# [Source data]
* * * *

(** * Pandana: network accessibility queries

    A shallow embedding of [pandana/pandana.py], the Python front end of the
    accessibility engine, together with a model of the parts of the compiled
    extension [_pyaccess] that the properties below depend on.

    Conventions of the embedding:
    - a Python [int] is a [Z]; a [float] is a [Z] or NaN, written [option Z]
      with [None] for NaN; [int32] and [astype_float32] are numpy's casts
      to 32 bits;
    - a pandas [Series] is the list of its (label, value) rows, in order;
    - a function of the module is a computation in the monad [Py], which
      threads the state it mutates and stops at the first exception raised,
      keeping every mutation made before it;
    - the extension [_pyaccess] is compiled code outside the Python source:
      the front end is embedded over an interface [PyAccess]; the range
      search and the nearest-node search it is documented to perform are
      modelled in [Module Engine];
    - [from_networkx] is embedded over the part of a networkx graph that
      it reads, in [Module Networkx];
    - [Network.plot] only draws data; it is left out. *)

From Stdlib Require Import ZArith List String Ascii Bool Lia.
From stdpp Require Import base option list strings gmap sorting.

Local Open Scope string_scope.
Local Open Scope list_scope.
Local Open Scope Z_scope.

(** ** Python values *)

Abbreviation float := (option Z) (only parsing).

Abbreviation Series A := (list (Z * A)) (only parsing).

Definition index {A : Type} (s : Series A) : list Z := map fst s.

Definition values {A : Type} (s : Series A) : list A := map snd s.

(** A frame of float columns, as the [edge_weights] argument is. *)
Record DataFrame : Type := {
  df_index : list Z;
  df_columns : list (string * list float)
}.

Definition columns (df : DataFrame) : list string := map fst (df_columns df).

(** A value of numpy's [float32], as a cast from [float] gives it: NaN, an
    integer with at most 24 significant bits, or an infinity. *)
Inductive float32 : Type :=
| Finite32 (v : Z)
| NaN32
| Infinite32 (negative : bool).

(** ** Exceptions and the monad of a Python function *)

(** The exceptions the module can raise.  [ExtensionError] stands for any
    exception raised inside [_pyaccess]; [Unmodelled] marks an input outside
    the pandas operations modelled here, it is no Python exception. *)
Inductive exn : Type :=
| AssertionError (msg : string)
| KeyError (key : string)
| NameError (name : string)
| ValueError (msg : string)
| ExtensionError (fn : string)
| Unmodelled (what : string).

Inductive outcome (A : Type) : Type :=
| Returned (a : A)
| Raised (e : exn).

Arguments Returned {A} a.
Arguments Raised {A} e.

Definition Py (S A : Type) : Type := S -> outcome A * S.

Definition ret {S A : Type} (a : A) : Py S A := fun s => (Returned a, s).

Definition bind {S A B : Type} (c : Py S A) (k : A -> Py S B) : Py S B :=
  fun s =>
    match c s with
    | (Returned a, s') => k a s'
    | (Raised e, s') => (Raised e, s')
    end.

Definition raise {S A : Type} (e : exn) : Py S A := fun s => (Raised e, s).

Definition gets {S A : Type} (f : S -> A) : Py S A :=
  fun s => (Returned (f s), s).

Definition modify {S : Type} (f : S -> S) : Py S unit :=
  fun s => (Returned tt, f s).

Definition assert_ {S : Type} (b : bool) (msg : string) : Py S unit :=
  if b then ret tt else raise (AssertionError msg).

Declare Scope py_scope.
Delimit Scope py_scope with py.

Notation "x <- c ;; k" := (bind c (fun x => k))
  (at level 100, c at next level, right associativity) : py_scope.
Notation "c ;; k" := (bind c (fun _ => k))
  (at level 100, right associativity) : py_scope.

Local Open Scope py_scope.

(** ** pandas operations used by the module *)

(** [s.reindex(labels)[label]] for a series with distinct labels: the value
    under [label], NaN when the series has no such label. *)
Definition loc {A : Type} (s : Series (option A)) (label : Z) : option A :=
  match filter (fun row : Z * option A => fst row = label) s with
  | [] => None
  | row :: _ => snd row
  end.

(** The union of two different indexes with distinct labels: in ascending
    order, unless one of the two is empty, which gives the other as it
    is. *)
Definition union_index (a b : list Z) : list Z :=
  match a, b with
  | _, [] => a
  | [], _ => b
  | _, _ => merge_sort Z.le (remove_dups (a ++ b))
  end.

* * * *

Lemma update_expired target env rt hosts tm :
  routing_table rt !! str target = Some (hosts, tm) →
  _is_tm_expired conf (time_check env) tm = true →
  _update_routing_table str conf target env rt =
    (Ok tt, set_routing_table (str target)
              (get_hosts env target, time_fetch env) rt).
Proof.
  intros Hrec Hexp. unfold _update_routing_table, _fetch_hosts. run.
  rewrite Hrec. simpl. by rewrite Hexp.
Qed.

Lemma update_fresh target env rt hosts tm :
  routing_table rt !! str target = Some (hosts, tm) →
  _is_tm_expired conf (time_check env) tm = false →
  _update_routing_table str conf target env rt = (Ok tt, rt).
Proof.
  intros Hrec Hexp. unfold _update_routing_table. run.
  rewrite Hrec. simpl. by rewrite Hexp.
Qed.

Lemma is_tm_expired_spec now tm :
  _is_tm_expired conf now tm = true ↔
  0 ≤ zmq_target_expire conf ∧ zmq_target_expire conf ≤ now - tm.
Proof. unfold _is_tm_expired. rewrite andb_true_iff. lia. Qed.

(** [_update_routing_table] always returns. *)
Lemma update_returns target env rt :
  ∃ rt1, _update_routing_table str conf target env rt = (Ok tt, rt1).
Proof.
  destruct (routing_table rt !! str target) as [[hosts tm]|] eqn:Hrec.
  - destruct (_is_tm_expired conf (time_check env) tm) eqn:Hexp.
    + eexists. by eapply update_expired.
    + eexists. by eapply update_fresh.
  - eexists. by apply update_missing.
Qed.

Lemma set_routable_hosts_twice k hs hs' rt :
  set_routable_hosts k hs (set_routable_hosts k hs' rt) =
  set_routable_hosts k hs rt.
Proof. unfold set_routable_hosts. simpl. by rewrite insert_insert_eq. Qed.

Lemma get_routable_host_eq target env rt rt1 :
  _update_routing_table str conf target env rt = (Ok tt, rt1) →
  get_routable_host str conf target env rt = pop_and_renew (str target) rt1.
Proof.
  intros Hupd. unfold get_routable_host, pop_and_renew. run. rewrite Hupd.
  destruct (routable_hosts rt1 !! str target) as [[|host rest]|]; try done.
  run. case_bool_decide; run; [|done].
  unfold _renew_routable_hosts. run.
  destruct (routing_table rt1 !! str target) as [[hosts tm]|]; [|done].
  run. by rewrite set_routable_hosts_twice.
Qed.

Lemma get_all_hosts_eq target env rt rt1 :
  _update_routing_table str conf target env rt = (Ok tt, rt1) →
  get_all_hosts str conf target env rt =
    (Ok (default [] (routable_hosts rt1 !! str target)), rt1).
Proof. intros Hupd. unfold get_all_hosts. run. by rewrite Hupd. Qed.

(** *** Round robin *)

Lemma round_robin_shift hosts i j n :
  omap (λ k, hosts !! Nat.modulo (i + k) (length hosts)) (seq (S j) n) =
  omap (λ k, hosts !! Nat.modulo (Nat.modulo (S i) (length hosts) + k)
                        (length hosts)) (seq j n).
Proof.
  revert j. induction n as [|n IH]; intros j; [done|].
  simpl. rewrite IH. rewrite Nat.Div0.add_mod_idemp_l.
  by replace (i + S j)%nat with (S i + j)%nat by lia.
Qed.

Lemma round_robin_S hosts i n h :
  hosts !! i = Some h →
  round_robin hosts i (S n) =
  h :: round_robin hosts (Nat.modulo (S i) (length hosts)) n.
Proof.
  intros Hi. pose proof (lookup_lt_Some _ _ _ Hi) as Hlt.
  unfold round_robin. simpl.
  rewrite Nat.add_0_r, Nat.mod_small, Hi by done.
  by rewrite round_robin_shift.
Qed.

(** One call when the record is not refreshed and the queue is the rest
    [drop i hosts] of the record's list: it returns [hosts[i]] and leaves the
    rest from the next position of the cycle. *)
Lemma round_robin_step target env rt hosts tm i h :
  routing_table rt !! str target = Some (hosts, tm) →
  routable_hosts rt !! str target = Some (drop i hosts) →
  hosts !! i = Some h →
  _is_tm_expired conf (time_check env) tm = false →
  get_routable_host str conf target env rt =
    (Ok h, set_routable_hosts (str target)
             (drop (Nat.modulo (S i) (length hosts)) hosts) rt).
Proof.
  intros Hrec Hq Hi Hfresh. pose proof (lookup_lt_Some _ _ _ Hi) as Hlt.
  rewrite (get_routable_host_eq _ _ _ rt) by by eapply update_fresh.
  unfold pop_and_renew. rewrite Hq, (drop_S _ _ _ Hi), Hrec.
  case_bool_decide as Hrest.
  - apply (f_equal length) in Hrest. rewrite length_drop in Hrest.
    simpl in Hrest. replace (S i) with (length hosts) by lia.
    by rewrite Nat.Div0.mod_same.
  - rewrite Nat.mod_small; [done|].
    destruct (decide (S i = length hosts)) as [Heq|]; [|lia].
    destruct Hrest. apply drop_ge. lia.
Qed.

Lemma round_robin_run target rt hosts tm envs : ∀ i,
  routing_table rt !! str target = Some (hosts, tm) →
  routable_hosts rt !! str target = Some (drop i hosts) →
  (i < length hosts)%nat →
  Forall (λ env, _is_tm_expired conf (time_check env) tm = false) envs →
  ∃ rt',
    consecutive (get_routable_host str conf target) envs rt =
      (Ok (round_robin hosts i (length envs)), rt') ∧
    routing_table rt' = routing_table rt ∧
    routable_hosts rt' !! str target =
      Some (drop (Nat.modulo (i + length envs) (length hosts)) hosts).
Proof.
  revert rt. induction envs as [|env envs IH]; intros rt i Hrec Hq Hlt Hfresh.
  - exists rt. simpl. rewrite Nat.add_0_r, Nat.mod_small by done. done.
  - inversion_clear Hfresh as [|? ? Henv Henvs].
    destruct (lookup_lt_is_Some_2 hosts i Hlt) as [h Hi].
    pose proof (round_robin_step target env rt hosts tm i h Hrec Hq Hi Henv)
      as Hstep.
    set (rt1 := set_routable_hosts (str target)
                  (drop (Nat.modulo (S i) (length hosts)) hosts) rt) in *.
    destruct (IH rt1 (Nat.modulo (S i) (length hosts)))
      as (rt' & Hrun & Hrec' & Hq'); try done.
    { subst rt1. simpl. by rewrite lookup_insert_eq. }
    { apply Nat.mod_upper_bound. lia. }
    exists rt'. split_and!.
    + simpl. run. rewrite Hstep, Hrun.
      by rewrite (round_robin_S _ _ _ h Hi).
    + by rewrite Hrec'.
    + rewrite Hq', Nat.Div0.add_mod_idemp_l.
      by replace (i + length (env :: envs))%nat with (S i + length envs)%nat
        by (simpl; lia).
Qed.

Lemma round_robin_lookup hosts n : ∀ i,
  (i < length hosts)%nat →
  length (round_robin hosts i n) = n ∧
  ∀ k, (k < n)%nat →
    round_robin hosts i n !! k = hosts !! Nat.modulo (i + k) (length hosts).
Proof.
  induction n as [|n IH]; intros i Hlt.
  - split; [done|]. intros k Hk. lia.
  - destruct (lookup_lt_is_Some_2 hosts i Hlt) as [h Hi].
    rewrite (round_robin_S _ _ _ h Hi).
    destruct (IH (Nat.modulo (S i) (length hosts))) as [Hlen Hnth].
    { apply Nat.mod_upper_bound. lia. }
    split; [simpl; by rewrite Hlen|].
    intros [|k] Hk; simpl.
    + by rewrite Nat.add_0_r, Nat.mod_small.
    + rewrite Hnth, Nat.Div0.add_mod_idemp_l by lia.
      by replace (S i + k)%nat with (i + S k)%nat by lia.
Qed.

* * * *

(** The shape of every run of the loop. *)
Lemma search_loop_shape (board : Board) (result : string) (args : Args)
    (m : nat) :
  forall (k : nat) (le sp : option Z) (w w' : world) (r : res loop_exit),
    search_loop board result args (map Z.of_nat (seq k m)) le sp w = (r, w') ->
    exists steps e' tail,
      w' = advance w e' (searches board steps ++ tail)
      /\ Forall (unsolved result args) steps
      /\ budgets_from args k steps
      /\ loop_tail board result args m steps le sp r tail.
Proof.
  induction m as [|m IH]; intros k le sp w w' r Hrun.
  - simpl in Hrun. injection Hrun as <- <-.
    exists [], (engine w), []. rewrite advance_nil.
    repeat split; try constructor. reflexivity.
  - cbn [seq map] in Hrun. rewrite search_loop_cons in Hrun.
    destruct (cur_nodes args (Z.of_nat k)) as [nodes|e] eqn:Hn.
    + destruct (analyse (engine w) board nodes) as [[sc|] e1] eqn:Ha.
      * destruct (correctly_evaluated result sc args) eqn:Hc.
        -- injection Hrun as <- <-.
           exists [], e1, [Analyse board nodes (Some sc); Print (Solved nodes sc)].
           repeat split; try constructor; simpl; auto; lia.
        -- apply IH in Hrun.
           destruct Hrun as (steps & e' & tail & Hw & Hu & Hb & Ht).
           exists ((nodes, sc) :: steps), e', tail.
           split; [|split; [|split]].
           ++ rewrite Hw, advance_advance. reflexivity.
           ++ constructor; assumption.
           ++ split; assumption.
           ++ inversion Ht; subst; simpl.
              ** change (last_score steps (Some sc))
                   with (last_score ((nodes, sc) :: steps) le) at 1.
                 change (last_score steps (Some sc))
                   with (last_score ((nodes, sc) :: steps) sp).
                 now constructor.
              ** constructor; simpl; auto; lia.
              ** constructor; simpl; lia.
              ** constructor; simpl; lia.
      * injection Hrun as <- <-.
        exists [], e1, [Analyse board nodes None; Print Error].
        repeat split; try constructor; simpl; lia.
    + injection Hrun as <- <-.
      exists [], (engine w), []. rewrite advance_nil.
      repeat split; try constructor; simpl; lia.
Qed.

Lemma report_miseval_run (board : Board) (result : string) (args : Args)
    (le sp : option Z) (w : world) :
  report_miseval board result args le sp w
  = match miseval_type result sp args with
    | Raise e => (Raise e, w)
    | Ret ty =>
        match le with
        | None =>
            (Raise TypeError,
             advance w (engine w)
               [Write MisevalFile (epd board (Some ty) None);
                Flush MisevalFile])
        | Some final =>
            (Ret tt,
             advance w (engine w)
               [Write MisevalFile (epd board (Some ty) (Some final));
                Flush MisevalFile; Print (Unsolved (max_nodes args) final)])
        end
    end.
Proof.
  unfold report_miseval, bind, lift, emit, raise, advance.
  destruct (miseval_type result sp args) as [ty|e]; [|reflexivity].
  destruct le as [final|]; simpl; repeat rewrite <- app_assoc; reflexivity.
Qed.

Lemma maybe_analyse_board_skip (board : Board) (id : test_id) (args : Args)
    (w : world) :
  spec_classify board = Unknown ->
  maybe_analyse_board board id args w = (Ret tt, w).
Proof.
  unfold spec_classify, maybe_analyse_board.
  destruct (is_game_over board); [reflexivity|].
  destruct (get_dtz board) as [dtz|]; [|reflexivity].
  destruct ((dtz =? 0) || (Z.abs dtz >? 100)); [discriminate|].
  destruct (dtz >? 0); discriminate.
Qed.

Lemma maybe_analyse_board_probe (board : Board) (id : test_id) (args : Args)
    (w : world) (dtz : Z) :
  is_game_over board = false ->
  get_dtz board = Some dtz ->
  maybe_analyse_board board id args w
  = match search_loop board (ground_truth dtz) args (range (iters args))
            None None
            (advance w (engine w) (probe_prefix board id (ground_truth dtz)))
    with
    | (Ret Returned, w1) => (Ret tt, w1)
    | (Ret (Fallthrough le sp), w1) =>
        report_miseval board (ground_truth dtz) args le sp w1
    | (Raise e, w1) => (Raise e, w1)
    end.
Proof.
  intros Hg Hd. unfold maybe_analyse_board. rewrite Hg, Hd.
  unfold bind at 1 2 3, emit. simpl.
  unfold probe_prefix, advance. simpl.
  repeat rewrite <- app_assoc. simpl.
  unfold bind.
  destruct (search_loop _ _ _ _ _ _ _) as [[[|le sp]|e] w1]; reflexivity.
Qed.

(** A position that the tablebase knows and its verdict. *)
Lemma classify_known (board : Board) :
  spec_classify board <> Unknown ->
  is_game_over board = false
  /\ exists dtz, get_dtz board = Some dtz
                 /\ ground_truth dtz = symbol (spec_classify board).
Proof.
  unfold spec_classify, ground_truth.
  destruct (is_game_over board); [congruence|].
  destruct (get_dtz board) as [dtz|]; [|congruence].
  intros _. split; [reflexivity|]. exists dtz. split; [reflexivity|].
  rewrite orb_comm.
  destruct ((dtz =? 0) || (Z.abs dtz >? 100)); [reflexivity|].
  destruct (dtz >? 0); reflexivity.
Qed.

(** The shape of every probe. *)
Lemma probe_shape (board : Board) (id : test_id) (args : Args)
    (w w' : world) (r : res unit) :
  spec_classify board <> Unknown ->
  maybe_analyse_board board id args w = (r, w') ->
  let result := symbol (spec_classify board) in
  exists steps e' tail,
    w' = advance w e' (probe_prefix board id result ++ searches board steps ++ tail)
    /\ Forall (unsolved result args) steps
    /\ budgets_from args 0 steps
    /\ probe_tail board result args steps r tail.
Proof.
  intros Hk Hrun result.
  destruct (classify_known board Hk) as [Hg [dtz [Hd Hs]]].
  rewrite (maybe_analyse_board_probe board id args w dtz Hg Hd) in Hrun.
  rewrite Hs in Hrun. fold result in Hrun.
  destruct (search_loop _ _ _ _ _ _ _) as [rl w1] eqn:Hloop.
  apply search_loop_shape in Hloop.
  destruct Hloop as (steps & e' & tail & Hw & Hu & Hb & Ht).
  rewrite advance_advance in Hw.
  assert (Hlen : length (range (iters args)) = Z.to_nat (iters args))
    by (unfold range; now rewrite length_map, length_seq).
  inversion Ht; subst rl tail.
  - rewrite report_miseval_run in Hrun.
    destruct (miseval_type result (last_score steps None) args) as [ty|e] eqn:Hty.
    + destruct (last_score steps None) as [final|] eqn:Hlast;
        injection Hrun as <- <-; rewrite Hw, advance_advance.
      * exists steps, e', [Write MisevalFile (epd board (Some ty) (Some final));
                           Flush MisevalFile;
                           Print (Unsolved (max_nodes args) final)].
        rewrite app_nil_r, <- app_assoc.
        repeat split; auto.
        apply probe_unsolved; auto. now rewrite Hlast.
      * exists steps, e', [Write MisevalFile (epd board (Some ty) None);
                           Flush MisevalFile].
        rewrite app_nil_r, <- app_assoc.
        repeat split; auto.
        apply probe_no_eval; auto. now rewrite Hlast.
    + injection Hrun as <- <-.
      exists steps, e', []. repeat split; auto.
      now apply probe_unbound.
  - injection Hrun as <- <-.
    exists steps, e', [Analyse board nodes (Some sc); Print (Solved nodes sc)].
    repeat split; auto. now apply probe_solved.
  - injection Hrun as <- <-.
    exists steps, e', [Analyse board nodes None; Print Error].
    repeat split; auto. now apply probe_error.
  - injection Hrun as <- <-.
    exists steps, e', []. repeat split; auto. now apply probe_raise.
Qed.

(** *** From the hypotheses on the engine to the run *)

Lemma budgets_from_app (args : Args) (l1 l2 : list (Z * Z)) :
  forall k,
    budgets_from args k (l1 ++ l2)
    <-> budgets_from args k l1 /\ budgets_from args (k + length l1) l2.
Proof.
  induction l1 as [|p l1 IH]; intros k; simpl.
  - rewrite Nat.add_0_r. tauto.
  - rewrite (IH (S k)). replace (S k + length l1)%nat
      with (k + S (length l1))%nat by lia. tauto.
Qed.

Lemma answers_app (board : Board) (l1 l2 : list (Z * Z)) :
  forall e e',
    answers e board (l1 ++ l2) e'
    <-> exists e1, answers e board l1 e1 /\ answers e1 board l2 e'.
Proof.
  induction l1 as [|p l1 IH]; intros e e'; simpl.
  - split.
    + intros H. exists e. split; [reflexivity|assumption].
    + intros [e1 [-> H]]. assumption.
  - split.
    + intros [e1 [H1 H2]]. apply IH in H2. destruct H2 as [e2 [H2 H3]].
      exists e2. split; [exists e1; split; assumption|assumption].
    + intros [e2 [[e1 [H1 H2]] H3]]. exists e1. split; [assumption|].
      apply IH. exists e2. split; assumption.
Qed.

* * * *

# [Brief]
Every line above from the line with "(** * Pandana: network accessibility queries" to the line with "Z := map fst s.", both included, must be reproduced exactly, and no other line may appear.

# [Exercise result]
(** * Pandana: network accessibility queries

    A shallow embedding of [pandana/pandana.py], the Python front end of the
    accessibility engine, together with a model of the parts of the compiled
    extension [_pyaccess] that the properties below depend on.

    Conventions of the embedding:
    - a Python [int] is a [Z]; a [float] is a [Z] or NaN, written [option Z]
      with [None] for NaN; [int32] and [astype_float32] are numpy's casts
      to 32 bits;
    - a pandas [Series] is the list of its (label, value) rows, in order;
    - a function of the module is a computation in the monad [Py], which
      threads the state it mutates and stops at the first exception raised,
      keeping every mutation made before it;
    - the extension [_pyaccess] is compiled code outside the Python source:
      the front end is embedded over an interface [PyAccess]; the range
      search and the nearest-node search it is documented to perform are
      modelled in [Module Engine];
    - [from_networkx] is embedded over the part of a networkx graph that
      it reads, in [Module Networkx];
    - [Network.plot] only draws data; it is left out. *)

From Stdlib Require Import ZArith List String Ascii Bool Lia.
From stdpp Require Import base option list strings gmap sorting.

Local Open Scope string_scope.
Local Open Scope list_scope.
Local Open Scope Z_scope.

(** ** Python values *)

Abbreviation float := (option Z) (only parsing).

Abbreviation Series A := (list (Z * A)) (only parsing).

Definition index {A : Type} (s : Series A) : list Z := map fst s.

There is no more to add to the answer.